Retype, word for word, each line between the lines holding "- destruct (Nat.eqb_spec" and "[|done]. apply ends_prefix in Hd; [|done].", inclusive, and leave the rest of the data alone.
Content starts
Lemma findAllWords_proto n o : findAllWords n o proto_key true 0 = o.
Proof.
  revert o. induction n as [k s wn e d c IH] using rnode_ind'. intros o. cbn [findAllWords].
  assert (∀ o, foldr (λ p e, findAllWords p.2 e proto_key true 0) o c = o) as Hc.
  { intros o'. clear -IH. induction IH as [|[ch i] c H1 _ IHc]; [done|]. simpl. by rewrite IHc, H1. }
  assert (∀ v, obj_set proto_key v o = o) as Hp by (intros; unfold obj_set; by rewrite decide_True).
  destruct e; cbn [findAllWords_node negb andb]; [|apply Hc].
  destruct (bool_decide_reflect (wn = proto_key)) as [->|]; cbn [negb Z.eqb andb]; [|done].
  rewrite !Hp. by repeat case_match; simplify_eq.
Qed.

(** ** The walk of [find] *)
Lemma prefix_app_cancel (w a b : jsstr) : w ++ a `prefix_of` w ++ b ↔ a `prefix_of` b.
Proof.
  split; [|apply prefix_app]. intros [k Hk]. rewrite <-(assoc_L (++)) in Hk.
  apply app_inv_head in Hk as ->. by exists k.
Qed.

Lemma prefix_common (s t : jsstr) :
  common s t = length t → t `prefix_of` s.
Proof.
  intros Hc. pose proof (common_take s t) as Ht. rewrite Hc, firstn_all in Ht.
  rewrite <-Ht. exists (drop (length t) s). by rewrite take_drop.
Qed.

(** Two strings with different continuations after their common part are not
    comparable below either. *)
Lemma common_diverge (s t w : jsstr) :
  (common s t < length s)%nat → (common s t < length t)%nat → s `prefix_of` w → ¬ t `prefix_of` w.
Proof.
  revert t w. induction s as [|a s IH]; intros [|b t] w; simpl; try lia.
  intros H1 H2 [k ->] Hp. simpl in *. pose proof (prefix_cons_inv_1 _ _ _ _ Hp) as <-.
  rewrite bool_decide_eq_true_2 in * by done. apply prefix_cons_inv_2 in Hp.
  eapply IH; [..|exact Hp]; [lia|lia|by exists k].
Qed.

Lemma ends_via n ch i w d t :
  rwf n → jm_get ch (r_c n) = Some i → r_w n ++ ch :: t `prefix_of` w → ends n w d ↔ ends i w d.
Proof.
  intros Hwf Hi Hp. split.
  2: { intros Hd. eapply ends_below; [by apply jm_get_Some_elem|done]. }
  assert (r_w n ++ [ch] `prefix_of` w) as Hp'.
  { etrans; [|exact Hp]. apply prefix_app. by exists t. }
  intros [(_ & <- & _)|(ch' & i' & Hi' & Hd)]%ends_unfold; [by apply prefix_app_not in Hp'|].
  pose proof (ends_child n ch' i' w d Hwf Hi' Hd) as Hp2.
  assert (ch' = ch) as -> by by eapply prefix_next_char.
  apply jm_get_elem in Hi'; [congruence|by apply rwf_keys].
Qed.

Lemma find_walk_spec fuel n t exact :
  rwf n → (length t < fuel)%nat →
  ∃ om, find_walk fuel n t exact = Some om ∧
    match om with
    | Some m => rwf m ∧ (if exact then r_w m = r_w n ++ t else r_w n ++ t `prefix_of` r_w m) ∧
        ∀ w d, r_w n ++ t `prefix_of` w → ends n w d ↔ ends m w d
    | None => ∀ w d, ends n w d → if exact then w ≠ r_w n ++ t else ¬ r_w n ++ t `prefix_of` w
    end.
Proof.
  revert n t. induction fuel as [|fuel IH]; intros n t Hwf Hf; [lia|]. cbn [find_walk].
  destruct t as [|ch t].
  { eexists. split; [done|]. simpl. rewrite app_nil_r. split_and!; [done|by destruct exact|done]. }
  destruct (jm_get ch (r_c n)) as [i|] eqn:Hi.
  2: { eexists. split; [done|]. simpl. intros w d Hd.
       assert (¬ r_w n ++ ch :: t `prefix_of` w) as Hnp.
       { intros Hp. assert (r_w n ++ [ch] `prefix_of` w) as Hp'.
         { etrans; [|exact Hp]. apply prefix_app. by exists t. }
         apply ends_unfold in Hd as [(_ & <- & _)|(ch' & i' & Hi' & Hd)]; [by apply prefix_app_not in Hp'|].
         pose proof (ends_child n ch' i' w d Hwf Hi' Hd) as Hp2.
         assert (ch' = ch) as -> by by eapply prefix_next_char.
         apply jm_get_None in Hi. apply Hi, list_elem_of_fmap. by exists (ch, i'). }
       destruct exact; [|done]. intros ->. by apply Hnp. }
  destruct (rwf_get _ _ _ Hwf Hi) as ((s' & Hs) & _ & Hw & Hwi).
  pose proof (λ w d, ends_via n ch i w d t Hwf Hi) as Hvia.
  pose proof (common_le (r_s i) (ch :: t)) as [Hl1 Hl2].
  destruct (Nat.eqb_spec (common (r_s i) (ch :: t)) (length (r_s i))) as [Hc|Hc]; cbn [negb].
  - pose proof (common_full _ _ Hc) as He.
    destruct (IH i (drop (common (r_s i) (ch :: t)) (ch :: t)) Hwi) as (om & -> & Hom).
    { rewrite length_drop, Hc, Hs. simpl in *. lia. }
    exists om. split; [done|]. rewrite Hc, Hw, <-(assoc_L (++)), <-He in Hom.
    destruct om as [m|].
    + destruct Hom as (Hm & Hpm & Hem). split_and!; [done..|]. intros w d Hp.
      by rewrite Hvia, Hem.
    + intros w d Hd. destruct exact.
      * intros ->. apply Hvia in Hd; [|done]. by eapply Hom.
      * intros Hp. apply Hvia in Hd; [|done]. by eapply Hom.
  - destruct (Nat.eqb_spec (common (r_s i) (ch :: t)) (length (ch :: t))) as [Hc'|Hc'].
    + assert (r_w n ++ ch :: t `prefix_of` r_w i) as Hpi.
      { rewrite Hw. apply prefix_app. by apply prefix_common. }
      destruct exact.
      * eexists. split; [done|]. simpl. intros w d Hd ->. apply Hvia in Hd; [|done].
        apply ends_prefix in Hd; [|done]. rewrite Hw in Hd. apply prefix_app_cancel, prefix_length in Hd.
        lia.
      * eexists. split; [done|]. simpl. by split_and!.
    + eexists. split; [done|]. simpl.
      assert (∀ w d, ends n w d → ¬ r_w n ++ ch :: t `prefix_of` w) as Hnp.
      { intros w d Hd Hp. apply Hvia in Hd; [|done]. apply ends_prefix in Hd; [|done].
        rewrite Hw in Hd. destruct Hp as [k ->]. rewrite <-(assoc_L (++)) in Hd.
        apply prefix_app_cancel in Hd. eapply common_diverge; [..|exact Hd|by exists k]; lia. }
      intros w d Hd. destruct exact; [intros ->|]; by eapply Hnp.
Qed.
Content ends
■ **Task result**
  - destruct (Nat.eqb_spec (common (r_s i) (ch :: t)) (length (ch :: t))) as [Hc'|Hc'].
    + assert (r_w n ++ ch :: t `prefix_of` r_w i) as Hpi.
      { rewrite Hw. apply prefix_app. by apply prefix_common. }
      destruct exact.
      * eexists. split; [done|]. simpl. intros w d Hd ->. apply Hvia in Hd; [|done].
        apply ends_prefix in Hd; [|done]. rewrite Hw in Hd. apply prefix_app_cancel, prefix_length in Hd.
        lia.
      * eexists. split; [done|]. simpl. by split_and!.
    + eexists. split; [done|]. simpl.
      assert (∀ w d, ends n w d → ¬ r_w n ++ ch :: t `prefix_of` w) as Hnp.
      { intros w d Hd Hp. apply Hvia in Hd; [|done]. apply ends_prefix in Hd; [|done].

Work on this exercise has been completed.